Task: Return the full listing exactly as it is written.
========
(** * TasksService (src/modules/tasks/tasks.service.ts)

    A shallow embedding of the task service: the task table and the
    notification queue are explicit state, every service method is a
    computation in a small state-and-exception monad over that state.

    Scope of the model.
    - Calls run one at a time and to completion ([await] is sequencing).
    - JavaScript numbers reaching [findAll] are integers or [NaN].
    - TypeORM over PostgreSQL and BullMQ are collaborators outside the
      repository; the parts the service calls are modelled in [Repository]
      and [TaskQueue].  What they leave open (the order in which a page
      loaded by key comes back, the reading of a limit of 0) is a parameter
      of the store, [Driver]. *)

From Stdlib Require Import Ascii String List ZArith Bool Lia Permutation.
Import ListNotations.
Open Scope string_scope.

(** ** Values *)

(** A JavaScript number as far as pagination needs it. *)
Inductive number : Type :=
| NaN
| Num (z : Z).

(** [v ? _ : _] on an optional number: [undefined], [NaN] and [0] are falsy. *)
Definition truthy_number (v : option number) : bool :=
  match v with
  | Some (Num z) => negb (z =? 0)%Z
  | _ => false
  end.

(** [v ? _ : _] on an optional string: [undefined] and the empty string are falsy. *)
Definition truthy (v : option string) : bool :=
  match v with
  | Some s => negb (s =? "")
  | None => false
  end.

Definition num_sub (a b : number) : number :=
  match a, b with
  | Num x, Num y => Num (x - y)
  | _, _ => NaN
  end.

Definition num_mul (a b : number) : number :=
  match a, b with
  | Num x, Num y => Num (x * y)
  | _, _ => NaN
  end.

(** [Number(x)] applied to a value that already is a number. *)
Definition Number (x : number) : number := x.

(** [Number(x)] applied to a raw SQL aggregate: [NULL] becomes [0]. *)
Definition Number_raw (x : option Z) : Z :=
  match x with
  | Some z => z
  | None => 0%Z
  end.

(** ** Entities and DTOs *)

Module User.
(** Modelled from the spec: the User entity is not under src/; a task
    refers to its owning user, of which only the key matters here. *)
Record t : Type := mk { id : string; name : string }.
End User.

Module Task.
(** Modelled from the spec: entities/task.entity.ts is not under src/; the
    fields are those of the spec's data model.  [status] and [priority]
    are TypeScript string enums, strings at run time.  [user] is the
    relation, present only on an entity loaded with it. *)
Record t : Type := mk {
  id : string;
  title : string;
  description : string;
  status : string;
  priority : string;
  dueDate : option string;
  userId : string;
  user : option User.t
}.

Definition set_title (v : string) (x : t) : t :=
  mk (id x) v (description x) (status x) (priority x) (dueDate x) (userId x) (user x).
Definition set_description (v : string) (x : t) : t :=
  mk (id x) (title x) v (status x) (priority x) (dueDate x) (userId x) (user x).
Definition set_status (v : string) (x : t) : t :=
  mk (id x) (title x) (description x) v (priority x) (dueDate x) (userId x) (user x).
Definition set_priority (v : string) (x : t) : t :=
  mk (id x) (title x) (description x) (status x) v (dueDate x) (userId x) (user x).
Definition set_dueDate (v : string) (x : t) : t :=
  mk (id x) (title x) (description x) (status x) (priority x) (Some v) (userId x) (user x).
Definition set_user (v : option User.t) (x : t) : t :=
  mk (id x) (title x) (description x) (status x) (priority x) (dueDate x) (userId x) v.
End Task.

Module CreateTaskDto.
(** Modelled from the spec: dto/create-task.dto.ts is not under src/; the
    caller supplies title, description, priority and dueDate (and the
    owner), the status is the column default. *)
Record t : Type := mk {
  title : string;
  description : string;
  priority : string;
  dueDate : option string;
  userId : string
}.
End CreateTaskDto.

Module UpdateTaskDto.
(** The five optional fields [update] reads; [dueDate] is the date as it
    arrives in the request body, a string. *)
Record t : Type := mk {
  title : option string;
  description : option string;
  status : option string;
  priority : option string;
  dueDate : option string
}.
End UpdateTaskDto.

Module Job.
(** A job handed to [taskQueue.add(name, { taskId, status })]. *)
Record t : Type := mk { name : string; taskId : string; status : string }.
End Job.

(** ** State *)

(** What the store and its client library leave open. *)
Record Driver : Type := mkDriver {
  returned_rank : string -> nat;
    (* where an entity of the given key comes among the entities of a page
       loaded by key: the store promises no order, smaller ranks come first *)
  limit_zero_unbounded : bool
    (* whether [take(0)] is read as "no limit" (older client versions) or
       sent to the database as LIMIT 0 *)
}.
========
Task output:
(** * TasksService (src/modules/tasks/tasks.service.ts)

    A shallow embedding of the task service: the task table and the
    notification queue are explicit state, every service method is a
    computation in a small state-and-exception monad over that state.

    Scope of the model.
    - Calls run one at a time and to completion ([await] is sequencing).
    - JavaScript numbers reaching [findAll] are integers or [NaN].
    - TypeORM over PostgreSQL and BullMQ are collaborators outside the
      repository; the parts the service calls are modelled in [Repository]
      and [TaskQueue].  What they leave open (the order in which a page
      loaded by key comes back, the reading of a limit of 0) is a parameter
      of the store, [Driver]. *)

From Stdlib Require Import Ascii String List ZArith Bool Lia Permutation.
Import ListNotations.
Open Scope string_scope.

(** ** Values *)

(** A JavaScript number as far as pagination needs it. *)
Inductive number : Type :=
| NaN
| Num (z : Z).

(** [v ? _ : _] on an optional number: [undefined], [NaN] and [0] are falsy. *)
Definition truthy_number (v : option number) : bool :=
  match v with
  | Some (Num z) => negb (z =? 0)%Z
  | _ => false
  end.

(** [v ? _ : _] on an optional string: [undefined] and the empty string are falsy. *)
Definition truthy (v : option string) : bool :=
  match v with
  | Some s => negb (s =? "")
  | None => false
  end.

Definition num_sub (a b : number) : number :=
  match a, b with
  | Num x, Num y => Num (x - y)
  | _, _ => NaN
  end.

Definition num_mul (a b : number) : number :=
  match a, b with
  | Num x, Num y => Num (x * y)
  | _, _ => NaN
  end.

(** [Number(x)] applied to a value that already is a number. *)
Definition Number (x : number) : number := x.

(** [Number(x)] applied to a raw SQL aggregate: [NULL] becomes [0]. *)
Definition Number_raw (x : option Z) : Z :=
  match x with
  | Some z => z
  | None => 0%Z
  end.

(** ** Entities and DTOs *)

Module User.
(** Modelled from the spec: the User entity is not under src/; a task
    refers to its owning user, of which only the key matters here. *)
Record t : Type := mk { id : string; name : string }.
End User.

Module Task.
(** Modelled from the spec: entities/task.entity.ts is not under src/; the
    fields are those of the spec's data model.  [status] and [priority]
    are TypeScript string enums, strings at run time.  [user] is the
    relation, present only on an entity loaded with it. *)
Record t : Type := mk {
  id : string;
  title : string;
  description : string;
  status : string;
  priority : string;
  dueDate : option string;
  userId : string;
  user : option User.t
}.

Definition set_title (v : string) (x : t) : t :=
  mk (id x) v (description x) (status x) (priority x) (dueDate x) (userId x) (user x).
Definition set_description (v : string) (x : t) : t :=
  mk (id x) (title x) v (status x) (priority x) (dueDate x) (userId x) (user x).
Definition set_status (v : string) (x : t) : t :=
  mk (id x) (title x) (description x) v (priority x) (dueDate x) (userId x) (user x).
Definition set_priority (v : string) (x : t) : t :=
  mk (id x) (title x) (description x) (status x) v (dueDate x) (userId x) (user x).
Definition set_dueDate (v : string) (x : t) : t :=
  mk (id x) (title x) (description x) (status x) (priority x) (Some v) (userId x) (user x).
Definition set_user (v : option User.t) (x : t) : t :=
  mk (id x) (title x) (description x) (status x) (priority x) (dueDate x) (userId x) v.
End Task.

Module CreateTaskDto.
(** Modelled from the spec: dto/create-task.dto.ts is not under src/; the
    caller supplies title, description, priority and dueDate (and the
    owner), the status is the column default. *)
Record t : Type := mk {
  title : string;
  description : string;
  priority : string;
  dueDate : option string;
  userId : string
}.
End CreateTaskDto.

Module UpdateTaskDto.
(** The five optional fields [update] reads; [dueDate] is the date as it
    arrives in the request body, a string. *)
Record t : Type := mk {
  title : option string;
  description : option string;
  status : option string;
  priority : option string;
  dueDate : option string
}.
End UpdateTaskDto.

Module Job.
(** A job handed to [taskQueue.add(name, { taskId, status })]. *)
Record t : Type := mk { name : string; taskId : string; status : string }.
End Job.

(** ** State *)

(** What the store and its client library leave open. *)
Record Driver : Type := mkDriver {
  returned_rank : string -> nat;
    (* where an entity of the given key comes among the entities of a page
       loaded by key: the store promises no order, smaller ranks come first *)
  limit_zero_unbounded : bool
    (* whether [take(0)] is read as "no limit" (older client versions) or
       sent to the database as LIMIT 0 *)
}.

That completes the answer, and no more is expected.